- [Available records]
********
(* ===== verification/Effects.v ===== *)
(** * Typing effect and number counter (script.js 107-134, 252-268)

  Module [Typing] models [typeWriter] and the window [load] handler that
  starts it 1500 ms after load with speed 80: the closure [type] appends
  [text.charAt(i)] to the element, increments [i] and schedules itself
  again after [speed] ms while [i < text.length].  A DOM string is the
  list of its code units (here [ascii]).  The timer chain runs on the
  queue of [Host]; [TypingProps] shows that, from any prefix of [k]
  characters with its [type] timer pending, the chain ends with the
  whole text shown and no timer pending, and so that the effect started
  on load terminates.

  Module [Counter] models [animateCounter] (defined but not called by the
  page): a 16 ms interval adds [target / (duration / 16)] to [start] and
  stops once [start >= target].  The increment and the sums are doubles:
  [Binary64.div] and [Binary64.add] round each operation.  [CounterProps]
  bounds the [k]-th sum between [k i (1 - k u)] and [k i (1 + 2 k u)]
  ([fsum_bounds], [u = 2^-53], [i] the increment), and shows that the
  counter stops after [N] ticks, [N] within one of [ceil(duration / 16)],
  for [target] in [[2^-900, 2^900]] and [duration] in [[1, 2^24]] ms; that
  it never stops for a negative normal target with a normal duration
  under 16 ms (every sum stays below the target); and that it never
  stops for [target = duration = 0], where the increment is NaN. *)

From Stdlib Require Import QArith Qround Lqa List String Ascii Lia ZArith Bool.
From S2P Require Import Prelude Host Binary64.
Import ListNotations.

Module Typing.

(** The element's [textContent] and the closure's counter [i]. *)
Record typer := Typer { textContent : list ascii; i : nat }.
(** *** The Konami code *)

Definition simK (rho : nat -> nat) (st : Konami.state * timers Konami.task) (p : page) : Prop :=
  konami p = fst st.

Lemma konami_run_mine (t : Konami.task) (rho : nat -> nat) (st : Konami.state * timers Konami.task) (pst : page * timers task) :
  agree KonamiT is_konami simK rho st pst -> now (snd st) = now (snd pst) ->
  exists rho', agree KonamiT is_konami simK rho' (Konami.run_task t st) (run_task (KonamiT t) pst).
Proof.
  destruct st as [s c], pst as [p C]. intros [Hs Hr] Hn. cbn [run_task]. rewrite on_konami_eq.
  unfold simK in Hs. cbn [fst] in Hs. rewrite Hs.
  destruct (konami_run_same t rho s c C Hr Hn) as (rho' & H1 & H2). exists rho'. split; [exact (eq_sym H2) | exact H1].
Qed.

Lemma simK_next (rho : nat -> nat) (s : Konami.state) (c c' : timers Konami.task) (p : page) :
  next_id c' = next_id c -> simK rho (s, c) p -> simK rho (s, c') p.
Proof. intros _ H. exact H. Qed.
Lemma list_find_app_same x msgs i m extra :
  list_find (byId x) msgs = Some (i, m) ->
  list_find (byId x) (msgs ++ extra) = Some (i, m).
Proof. apply list_find_app_l. Qed.

(** The loop body, by the case it takes. *)
Lemma processDueMessage_run bundle now_ msg w :
  processDueMessage bundle now_ msg w
  = (tt, if dueAt now_ msg then
           if success (sendOutcome bundle w msg).1
           then rearmed (sentWorld bundle w msg) (ScheduledMessage.contactId msg)
           else failedWorld bundle w msg
         else w).
Proof.
  unfold processDueMessage, dueAt.
  case_decide as Hs; [by rewrite bool_decide_eq_false_2|].
  rewrite bool_decide_eq_true_2 by done. cbn [andb].
  destruct (JSDate.parse _) as [t|]; [|done].
  destruct (t <=? now_); [|done].
  rewrite !bind_run.
  unfold sentWorld, failedWorld, rearmed, findContact.
  fold (claimed w msg). fold (sendOutcome bundle w msg).
  destruct (success (sendOutcome bundle w msg).1); [|apply unit_run].
  rewrite !bind_run, getContacts_run. cbn [fst snd].
  destruct (list_find _ _) as [[j c]|]; cbn [fmap option_fmap option_map snd];
    [by rewrite bind_run|done].
Qed.

Lemma messages_claimed w i msg :
  list_find (byId (ScheduledMessage.id msg)) (messages (data w)) = Some (i, msg) ->
  claimed w msg = set_messages (<[i := with_status sending msg]> (messages (data w))) w.
Proof. intros H. unfold claimed. by rewrite (updateMessage_at _ _ _ _ _ H). Qed.

Lemma sendOutcome_sameStore bundle w msg :
  sameStore (claimed w msg) (sendOutcome bundle w msg).2.
Proof. apply sendBirthdaySms_sameStore. Qed.

(** The world after a successful send is written back. *)
Lemma sentWorld_fields bundle w i msg :
  list_find (byId (ScheduledMessage.id msg)) (messages (data w)) = Some (i, msg) ->
  let out := sendOutcome bundle w msg in
  messages (data (sentWorld bundle w msg))
  = <[i := sentRecord msg out.1 (clock out.2 0%nat)]> (messages (data w))
  /\ contacts (data (sentWorld bundle w msg)) = contacts (data w)
  /\ timers (sentWorld bundle w msg) = timers w ++ [ScheduledMessage.id msg]
  /\ uuid (sentWorld bundle w msg) = uuid w
  /\ random (sentWorld bundle w msg) = random w
  /\ LocalTZA (sentWorld bundle w msg) = LocalTZA w
  /\ activeClients (sentWorld bundle w msg) = activeClients w
  /\ sendLog (sentWorld bundle w msg)
     = sendLog w ++ [(ScheduledMessage.phone msg, ScheduledMessage.messageBody msg)]
  /\ clock (sentWorld bundle w msg) = streamTail (clock out.2).
Proof.
  intros H out.
  pose proof (sendOutcome_sameStore bundle w msg) as (Hm & Hc & Ht & Hu & Hr & Hz & Ha).
  pose proof (sendBirthdaySms_sendLog bundle "scheduler" (ScheduledMessage.contactId msg)
                (ScheduledMessage.phone msg) (ScheduledMessage.messageBody msg)
                (claimed w msg)) as Hlog.
  fold (sendOutcome bundle w msg) in Hlog. fold out in Hm, Hc, Ht, Hu, Hr, Hz, Ha, Hlog.
  rewrite (messages_claimed _ _ _ H) in Hm, Hc, Ht, Hu, Hr, Hz, Ha, Hlog.
  cbn in Hm, Hc, Ht, Hu, Hr, Hz, Ha, Hlog.
  unfold sentWorld. fold out. unfold markSent, setTimeoutDelivered, now.
  rewrite !bind_run. cbn [fst snd].
  set (w2 := set_clock (streamTail (clock out.2)) out.2).
  assert (Hfind : list_find (byId (ScheduledMessage.id msg)) (messages (data w2))
                  = Some (i, with_status sending msg)).
  { unfold w2. cbn. rewrite Hm. by eapply list_find_insert_same. }
  rewrite (updateMessage_at _ _ _ _ _ Hfind). cbn.
  rewrite Hm, list_insert_insert_eq. split_and!; try done; congruence.
Qed.
(** * server/google_directory_service.py: the Directory API shim

    A shallow embedding of the module that authenticates against the
    Directory API, fetches and updates user records and answers the
    admin-group membership question through memcache.

    The module is glue code around collaborators that live elsewhere
    (the datastore, memcache, the settings store, [setup], the API client
    library).  The stores the module reads and writes are fields of [World];
    the calls that leave the process are answered by a record of
    [Collaborators] acting on an external state of arbitrary type.  Every
    Python function becomes a computation in a state, exception and event-log
    monad [M], one bind per statement. *)

From stdpp Require Import gmap strings list fin_maps.
From Stdlib Require Import ZArith.

Local Open Scope Z_scope.

(** ** Python values (the JSON payloads of the API)

    The records the API client hands back are decoded JSON.  Numbers are
    kept as integers. *)

#[warnings="-register-all"] Inductive PyVal : Type :=
| PNone
| PBool (b : bool)
| PInt (n : Z)
| PStr (s : string)
| PList (l : list PyVal)
| PDict (d : gmap string PyVal).

(** A JSON object: the user record, the members listing. *)
Abbreviation Dict := (gmap string PyVal).

(** Python truth value testing, as [if v:] applies it. *)
Definition truthy (v : PyVal) : bool :=
  match v with
  | PNone => false
  | PBool b => b
  | PInt n => negb (n =? 0)
  | PStr s => negb (String.eqb s "")
  | PList l => match l with [] => false | _ :: _ => true end
  | PDict d => negb (bool_decide (d = ∅))
  end.

(** [d.get(key, default)] *)
Definition dict_get (d : Dict) (key : string) (default : PyVal) : PyVal :=
  match d !! key with
  | Some v => v
  | None => default
  end.

(** [s == v] for a string [s]: only an equal string compares equal. *)
Definition py_eq_str (s : string) (v : PyVal) : bool :=
  match v with
  | PStr s' => String.eqb s s'
  | _ => false
  end.

(** [s in l] for a list [l]: some element compares equal to [s]. *)
Definition py_in (s : string) (l : list PyVal) : bool :=
  existsb (py_eq_str s) l.

(** ** Exceptions and results

    One constructor per exception class the module raises or catches, with
    its message.  [PyException] is the plain [Exception] of the two [raise
    Exception(...)] statements; [RemoteError] stands for every other failure
    of a collaborator (transport, permissions, quota).  An [except] clause
    matches the constructor of its class. *)

Inductive Exn : Type :=
| SetupNeeded (msg : string)
| AccessTokenRefreshError (msg : string)
| NotImplementedError (msg : string)
| KeyError (key : string)
| TypeError (msg : string)
| PyException (msg : string)
| RemoteError (name msg : string).

Inductive Result (A : Type) : Type :=
| Ok (a : A)
| Raise (e : Exn).
Arguments Ok {A} a.
Arguments Raise {A} e.

(** [v[key]] for a string key. *)
Definition py_getitem (v : PyVal) (key : string) : Result PyVal :=
  match v with
  | PDict d =>
      match d !! key with
      | Some x => Ok x
      | None => Raise (KeyError key)
      end
  | PList _ => Raise (TypeError "list indices must be integers, not str")
  | PStr _ => Raise (TypeError "string indices must be integers, not str")
  | PNone => Raise (TypeError "'NoneType' object has no attribute '__getitem__'")
  | PBool _ => Raise (TypeError "'bool' object has no attribute '__getitem__'")
  | PInt _ => Raise (TypeError "'int' object has no attribute '__getitem__'")
  end.

Fixpoint chars (s : string) : list PyVal :=
  match s with
  | EmptyString => []
  | String c s' => PStr (String c EmptyString) :: chars s'
  end.

(** The items [for x in v:] walks through. *)
Definition py_iter (v : PyVal) : Result (list PyVal) :=
  match v with
  | PList l => Ok l
  | PDict d => Ok (PStr <$> (map_to_list d).*1)
  | PStr s => Ok (chars s)
  | PNone => Raise (TypeError "'NoneType' object is not iterable")
  | PBool _ => Raise (TypeError "'bool' object is not iterable")
  | PInt _ => Raise (TypeError "'int' object is not iterable")
  end.

(** ** Objects of the client libraries *)

(** An opaque authorization token set. *)
Record Credentials : Type := { blob : string }.

(** [credentials.authorize(httplib2.Http())] *)
Record AuthorizedHttp : Type := { http_credentials : Credentials }.

Definition authorize (credentials : Credentials) : AuthorizedHttp :=
  {| http_credentials := credentials |}.

Record Service : Type :=
  { serviceName : string; version : string; http : AuthorizedHttp }.

(** The appengine user object. *)
Record User : Type := { email : string; nickname : string }.

(** ** Events: every interaction with a collaborator, in order *)

Inductive LogLevel : Type := Debug | Info.

Inductive Event : Type :=
| EvLog (level : LogLevel) (msg : string) (args : list string)
| EvStorageGet (key_name : string)
| EvCredentialsDelete (key_name : string)
| EvLoadCredentialsFromPem
| EvBuild (name ver : string)
| EvUsersGet (userKey : string) (res : Result Dict)
| EvUsersUpdate (userKey : string) (body : Dict)
| EvMembersList (groupKey : option string) (res : Result Dict)
| EvSettingGet (name : string)
| EvMemcacheGet (key : string)
| EvMemcacheSet (key : string) (value : list PyVal) (time : Z).

Definition is_memcache_event (ev : Event) : bool :=
  match ev with
  | EvMemcacheGet _ | EvMemcacheSet _ _ _ => true
  | _ => false
  end.

Definition is_members_list (ev : Event) : bool :=
  match ev with
  | EvMembersList _ _ => true
  | _ => false
  end.

Definition is_credentials_delete (ev : Event) : bool :=
  match ev with
  | EvCredentialsDelete _ => true
  | _ => false
  end.

(** ** Module constants *)

Definition API_SERVICE_NAME : string := "admin".
Definition DIRECTORY_API_VERSION : string := "directory_v1".
Definition MEMCACHE_ADMIN_KEY : string := "admins".
Definition MEMCACHE_EXPIRATION_TIME_IN_SECONDS : Z := 600.

Definition INVALID_PEM_MESSAGE : string :=
  "The service account credentials are invalid.  " +:+
  "Check to make sure you have a valid PEM file and you " +:+
  "have removed any extra data attributes that may have " +:+
  "been written to the PEM file when converted from " +:+
  "PKCS12.  The existing PEM key has been revoked and " +:+
  "needs to be updated with a new valid key.".

(** ** The world of the module and its collaborators *)

Section DirectoryService.

(** The state of everything outside the process: the remote directory, the
    key file, the network.  Nothing is assumed about it. *)
Context {ext : Type}.

(** The stores at one moment.  An entry of [memcache] is there as long as
    it has not expired; the expiration time given to [memcache.set] is kept
    next to the value.  The collaborators answer from [remote] and change
    nothing else: the stores change only where the module writes them. *)
Record World : Type := {
  CURRENT_DOMAIN : string;                      (* datastore.CURRENT_DOMAIN *)
  SERVICE_ACCOUNT : bool;                       (* config.SERVICE_ACCOUNT *)
  settings : gmap string string;                (* datastore.Setting *)
  credentials_model : gmap string Credentials;  (* CredentialsModel, by key name *)
  memcache : gmap string (list PyVal * Z);      (* value and expiration time *)
  remote : ext
}.

Definition set_credentials_model (c : gmap string Credentials) (w : World) : World :=
  {| CURRENT_DOMAIN := CURRENT_DOMAIN w; SERVICE_ACCOUNT := SERVICE_ACCOUNT w;
     settings := settings w; credentials_model := c;
     memcache := memcache w; remote := remote w |}.

Definition set_memcache (m : gmap string (list PyVal * Z)) (w : World) : World :=
  {| CURRENT_DOMAIN := CURRENT_DOMAIN w; SERVICE_ACCOUNT := SERVICE_ACCOUNT w;
     settings := settings w; credentials_model := credentials_model w;
     memcache := m; remote := remote w |}.

Definition set_remote (e : ext) (w : World) : World :=
  {| CURRENT_DOMAIN := CURRENT_DOMAIN w; SERVICE_ACCOUNT := SERVICE_ACCOUNT w;
     settings := settings w; credentials_model := credentials_model w;
     memcache := memcache w; remote := e |}.

(** The calls that leave the process.  Each one answers from the external
    state and may change it; each one may raise. *)
Record Collaborators : Type := {
  (* setup.LoadCredentialsFromPem() *)
  load_credentials_from_pem : ext → Result Credentials * ext;
  (* apiclient.discovery.build(serviceName=, version=, http=) *)
  discovery_build : string → string → AuthorizedHttp → ext → Result Service * ext;
  (* service.users().get(userKey=).execute() *)
  users_get_execute : Service → string → ext → Result Dict * ext;
  (* service.users().update(userKey=, body=).execute() *)
  users_update_execute : Service → string → Dict → ext → Result unit * ext;
  (* service.members().list(groupKey=).execute() *)
  members_list_execute : Service → option string → ext → Result Dict * ext
}.

Context (lib : Collaborators).

(** ** The monad: state, exceptions, and the events of the run *)

Definition M (A : Type) : Type := World → Result A * World * list Event.

#[global] Instance M_ret : MRet M := λ A a w, (Ok a, w, []).

#[global] Instance M_bind : MBind M := λ A B f m w,
  match m w with
  | (Ok a, w1, t1) =>
      match f a w1 with
      | (r, w2, t2) => (r, w2, t1 ++ t2)
      end
  | (Raise e, w1, t1) => (Raise e, w1, t1)
  end.

Definition raise {A : Type} (e : Exn) : M A := λ w, (Raise e, w, []).

(** [try: body except <class>: handler]: [handler e] is [None] when the
    except clause does not match [e], which then propagates. *)
Definition try_except {A : Type} (body : M A) (handler : Exn → option (M A)) : M A :=
  λ w,
    match body w with
    | (Ok a, w1, t1) => (Ok a, w1, t1)
    | (Raise e, w1, t1) =>
        match handler e with
        | Some h =>
            match h w1 with
            | (r, w2, t2) => (r, w2, t1 ++ t2)
            end
        | None => (Raise e, w1, t1)
        end
    end.

Definition gets {A : Type} (f : World → A) : M A := λ w, (Ok (f w), w, []).

Definition emit (ev : Event) : M unit := λ w, (Ok tt, w, [ev]).

Definition lift {A : Type} (r : Result A) : M A := λ w, (r, w, []).

(** ** Primitive operations on the collaborators *)

Definition logging_debug (msg : string) (args : list string) : M unit :=
  emit (EvLog Debug msg args).

Definition logging_info (msg : string) (args : list string) : M unit :=
  emit (EvLog Info msg args).

(** [appengine.StorageByKeyName(appengine.CredentialsModel, key_name,
    'credentials').get()] *)
Definition StorageByKeyName_get (key_name : string) : M (option Credentials) :=
  emit (EvStorageGet key_name);;
  gets (λ w, credentials_model w !! key_name).

(** [ndb.Key('CredentialsModel', key_name).delete()] *)
Definition CredentialsModel_Key_delete (key_name : string) : M unit :=
  λ w, (Ok tt, set_credentials_model (delete key_name (credentials_model w)) w,
        [EvCredentialsDelete key_name]).

(** Modelled from the spec: [datastore.Setting.get(name)], whose module is
    not among the sources.  The settings store is keyed by setting name and
    holds string values; the lookup gives the value, or [None]. *)
Definition Setting_get (name : string) : M (option string) :=
  emit (EvSettingGet name);;
  gets (λ w, settings w !! name).

(** [not v] for a setting value: [None] and the empty string are false. *)
Definition setting_truthy (v : option string) : bool :=
  match v with
  | None => false
  | Some s => negb (String.eqb s "")
  end.

(** [memcache.get(key)]: the value, or [None]. *)
Definition memcache_get (key : string) : M (option (list PyVal)) :=
  emit (EvMemcacheGet key);;
  gets (λ w, fst <$> memcache w !! key).

(** [memcache.set(key, value, time)] *)
Definition memcache_set (key : string) (value : list PyVal) (time : Z) : M unit :=
  λ w, (Ok tt, set_memcache (<[key := (value, time)]> (memcache w)) w,
        [EvMemcacheSet key value time]).

Definition LoadCredentialsFromPem : M Credentials :=
  λ w, match load_credentials_from_pem lib (remote w) with
       | (r, e) => (r, set_remote e w, [EvLoadCredentialsFromPem])
       end.

Definition build (name ver : string) (h : AuthorizedHttp) : M Service :=
  λ w, match discovery_build lib name ver h (remote w) with
       | (r, e) => (r, set_remote e w, [EvBuild name ver])
       end.

Definition users_get (service : Service) (userKey : string) : M Dict :=
  λ w, match users_get_execute lib service userKey (remote w) with
       | (r, e) => (r, set_remote e w, [EvUsersGet userKey r])
       end.

Definition users_update (service : Service) (userKey : string) (body : Dict) : M unit :=
  λ w, match users_update_execute lib service userKey body (remote w) with
       | (r, e) => (r, set_remote e w, [EvUsersUpdate userKey body])
       end.

Definition members_list (service : Service) (groupKey : option string) : M Dict :=
  λ w, match members_list_execute lib service groupKey (remote w) with
       | (r, e) => (r, set_remote e w, [EvMembersList groupKey r])
       end.

(** ** The functions of the module *)

Definition _GetAuthorizedHttp (credentials : option Credentials) : M AuthorizedHttp :=
  credentials ←
    match credentials with
    | Some c => mret c
    | None =>
        domain ← gets CURRENT_DOMAIN;
        stored ← StorageByKeyName_get domain;
        match stored with
        | Some c =>
            logging_debug "Successfully got credentials from storage." [];;
            mret c
        | None =>
            service_account ← gets SERVICE_ACCOUNT;
            if (service_account : bool)
            then LoadCredentialsFromPem
            else raise (SetupNeeded "Credentials not in storage")
        end
    end;
  mret (authorize credentials).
********
- [Task brief]
A copy of each line in the data above that holds the string "JSON" is needed.

- [Result]
(** ** Python values (the JSON payloads of the API)
    The records the API client hands back are decoded JSON.  Numbers are
(** A JSON object: the user record, the members listing. *)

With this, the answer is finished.